> [ASSIGNMENT]: Counting the line with "[|by apply Hl]." as the last one, copy out the lines of the data exactly from the first onward.

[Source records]
(** A message from a client: answers and signals only. *)
Lemma incoming_queued (w w0 : net) now c n m k :
  net_ok w → is_Some (queues w !! k) → queues w0 = queues w → penalties w0 = penalties w → shared w0 = shared w →
  ∃ l, queued w (handle_incoming_message config w0 now (conn_room c) (conn_id c) (Handle n n) m).1 k l ∧
    Forall neutral l.
Proof.
  intros Hok Hq Eq Ep Es.
  assert (∀ x, queues x = queues w → penalties x = penalties w → ∀ y l, queued x y k l → queued w y k l) as Hsame.
  { intros x Eqx Epx y l [P E]. split; [by rewrite <- Epx|]. unfold queue in *. by rewrite <- Eqx. }
  assert (∀ x m, queues x = queues w → penalties x = penalties w → neutral m →
    ∃ l, queued w (enqueue_local_message x (Handle n n) m).1 k l ∧ Forall neutral l) as Hl.
  { intros x m' Ex Epx Hm. eexists. split; [|by apply (for_task_neutral k (Handle n n))].
    apply (Hsame x Ex Epx). apply queued_local; [done|by rewrite Ex]. }
  assert (∃ l, queued w w0 k l ∧ Forall neutral l) as Hnone.
  { exists []. split; [|by constructor]. exact (Hsame w0 Eq Ep _ _ (queued_refl w0 k)). }
  destruct m as [text| | | |]; cbn; try done; try (by apply Hl).
  destruct (parse_client_message text) as [[| | | |peer payload|]|e]; try (by apply Hl).
  pose proof (forward_to_member (shared w0) now (conn_room c) (conn_id c) peer payload) as Hf.
  destruct (forward_signal _ _ _ _ _ _ _) as [i [[p msg]|e]]; [|by apply Hl].
  destruct (Hf p msg eq_refl) as (-> & r & Hm). rewrite Es in Hm. cbn [fst].
  eexists. split; [|by apply (for_task_neutral k p (ServerSignal (conn_id c) payload))]. apply (Hsame (set_shared w0 i) Eq Ep).
  apply queued_remote; [by eapply members_handles|cbn; by rewrite Eq].
Qed.

Lemma select_statics (w : net) now n c e k d :
  connections w !! n = Some c → connections (select_event config w now n c e).1 !! k = Some d →
  ∃ d', connections w !! k = Some d' ∧ conn_room d = conn_room d' ∧ conn_role d = conn_role d'.
Proof.
  intros Hc. assert (connections w !! k = Some d → ∃ d', connections w !! k = Some d' ∧
    conn_room d = conn_room d' ∧ conn_role d = conn_role d') as Hsame by (intros; by exists d).
  destruct e as [|sink_ok|m| |]; cbn; try done.
  - destruct (bool_decide _); [done|]. by destruct (_ <=? _).
  - destruct (queues w !! n) as [[|x q]|]; done.
  - rewrite connections_incoming. cbn. intros [[<- <-]|[_ Hd]]%lookup_insert_Some; [by exists c|by apply Hsame].
Qed.

Lemma select_members (w : net) now n c e h r id hd :
  member (shared (select_event config w now n c e).1) h r id hd ↔ member (shared w) h r id hd.
Proof.
  destruct e as [|sink_ok|m| |]; cbn; try done.
  - destruct (bool_decide _); [done|]. by destruct (_ <=? _).
  - destruct (queues w !! n) as [[|x q]|]; done.
  - assert (∀ (x : net) o m, shared (enqueue_local_message x o m).1 = shared x) as Hl.
    { intros x o m'. by destruct (sends_local x o m') as (-> & _). }
    destruct m as [text| | | |]; cbn; rewrite ?Hl; try done.
    destruct (parse_client_message text) as [[| | | |peer payload|]|err]; cbn; rewrite ?Hl; try done.
    rewrite <- (member_signal config (shared w) now (conn_room c) (conn_id c) peer payload).
    destruct (forward_signal _ _ _ _ _ _ _) as [i [[p msg]|e]]; cbn; [|by rewrite Hl].
    by destruct (sends_remote (set_shared (touch_connection w now n c) i) p msg) as (-> & _).
Qed.

(** One [select!], before the task may leave. *)
Lemma rosters_ok_select hist (w : net) now n c e :
  connections w !! n = Some c → rosters_ok hist w →
  rosters_ok (fun k => hist k ++ taken w (NetEvent n e) k) (select_event config w now n c e).1.
Proof.
  intros Hc Hr. pose proof (proj1 Hr) as Hok.
  destruct (select_event_ok config w now n c e Hc) as [Hturn _].
  assert (∀ k, is_Some (connections w !! k) → k ∉ penalties (select_event config w now n c e).1 →
    ∃ l, (hist k ++ taken w (NetEvent n e) k) ++ queue (select_event config w now n c e).1 k =
      (hist k ++ queue w k) ++ l ∧ Forall neutral l) as Hq.
  { intros k Hk. assert ((hist k ++ []) ++ queue w k = (hist k ++ queue w k) ++ []) as Hno by by rewrite !app_nil_r.
    destruct e as [|sink_ok|m| |]; cbn; try (by eauto).
    - destruct (bool_decide _); cbn; [by eauto|]. destruct (_ <=? _); by eauto.
    - destruct (queues w !! n) as [[|x q]|] eqn:E; cbn; intros _; exists []; (split; [|done]);
        rewrite !app_nil_r; case_decide as Hd; rewrite ?app_nil_r; try done.
      + destruct Hd as [-> _]. unfold queue. rewrite E. cbn. by rewrite app_nil_r.
      + destruct Hd as [-> _]. unfold queue. cbn. rewrite lookup_insert_eq, E. cbn. by rewrite <- app_assoc.
      + unfold queue. cbn. destruct (decide (n = k)) as [->|]; [tauto|]. by rewrite lookup_insert_ne.
      + destruct Hd as [-> _]. unfold queue. rewrite E. cbn. by rewrite app_nil_r.
    - intros Hp. destruct (incoming_queued w (touch_connection w now n c) now c n m k Hok
        (net_ok_queue w k Hok Hk) eq_refl eq_refl eq_refl) as (l & [_ E] & Hl).
      exists l. split; [|done]. rewrite E by done. by rewrite app_nil_r, app_assoc. }
  eapply rosters_ok_turn; [by eapply turns_ok|by destruct Hturn as (_ & _ & _ & -> & _)| |by apply select_members| | |exact Hq|exact Hr].
  - intros k Hk. cbn. destruct e; try (by rewrite app_nil_r). case_decide as Hd; [|by rewrite app_nil_r].
    destruct Hd as [-> Hs]. destruct Hok as (_ & _ & Hlt & _). apply Hlt in Hs. lia.
  - destruct e as [|sink_ok|m| |]; cbn; try done.
    + destruct (bool_decide _); [done|]. by destruct (_ <=? _).
    + destruct (queues w !! n) as [[|x q]|]; done.
    + destruct (incoming_queued w (touch_connection w now n c) now c n m n Hok
        (net_ok_queue w n Hok ltac:(by eexists)) eq_refl eq_refl eq_refl) as (l & [P _] & _). exact P.
  - intros k d Hd. by eapply select_statics.
Qed.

> [EXERCISE RESULT]:
(** A message from a client: answers and signals only. *)
Lemma incoming_queued (w w0 : net) now c n m k :
  net_ok w → is_Some (queues w !! k) → queues w0 = queues w → penalties w0 = penalties w → shared w0 = shared w →
  ∃ l, queued w (handle_incoming_message config w0 now (conn_room c) (conn_id c) (Handle n n) m).1 k l ∧
    Forall neutral l.
Proof.
  intros Hok Hq Eq Ep Es.
  assert (∀ x, queues x = queues w → penalties x = penalties w → ∀ y l, queued x y k l → queued w y k l) as Hsame.
  { intros x Eqx Epx y l [P E]. split; [by rewrite <- Epx|]. unfold queue in *. by rewrite <- Eqx. }
  assert (∀ x m, queues x = queues w → penalties x = penalties w → neutral m →
    ∃ l, queued w (enqueue_local_message x (Handle n n) m).1 k l ∧ Forall neutral l) as Hl.
  { intros x m' Ex Epx Hm. eexists. split; [|by apply (for_task_neutral k (Handle n n))].
    apply (Hsame x Ex Epx). apply queued_local; [done|by rewrite Ex]. }
  assert (∃ l, queued w w0 k l ∧ Forall neutral l) as Hnone.
  { exists []. split; [|by constructor]. exact (Hsame w0 Eq Ep _ _ (queued_refl w0 k)). }
  destruct m as [text| | | |]; cbn; try done; try (by apply Hl).
  destruct (parse_client_message text) as [[| | | |peer payload|]|e]; try (by apply Hl).
  pose proof (forward_to_member (shared w0) now (conn_room c) (conn_id c) peer payload) as Hf.
  destruct (forward_signal _ _ _ _ _ _ _) as [i [[p msg]|e]]; [|by apply Hl].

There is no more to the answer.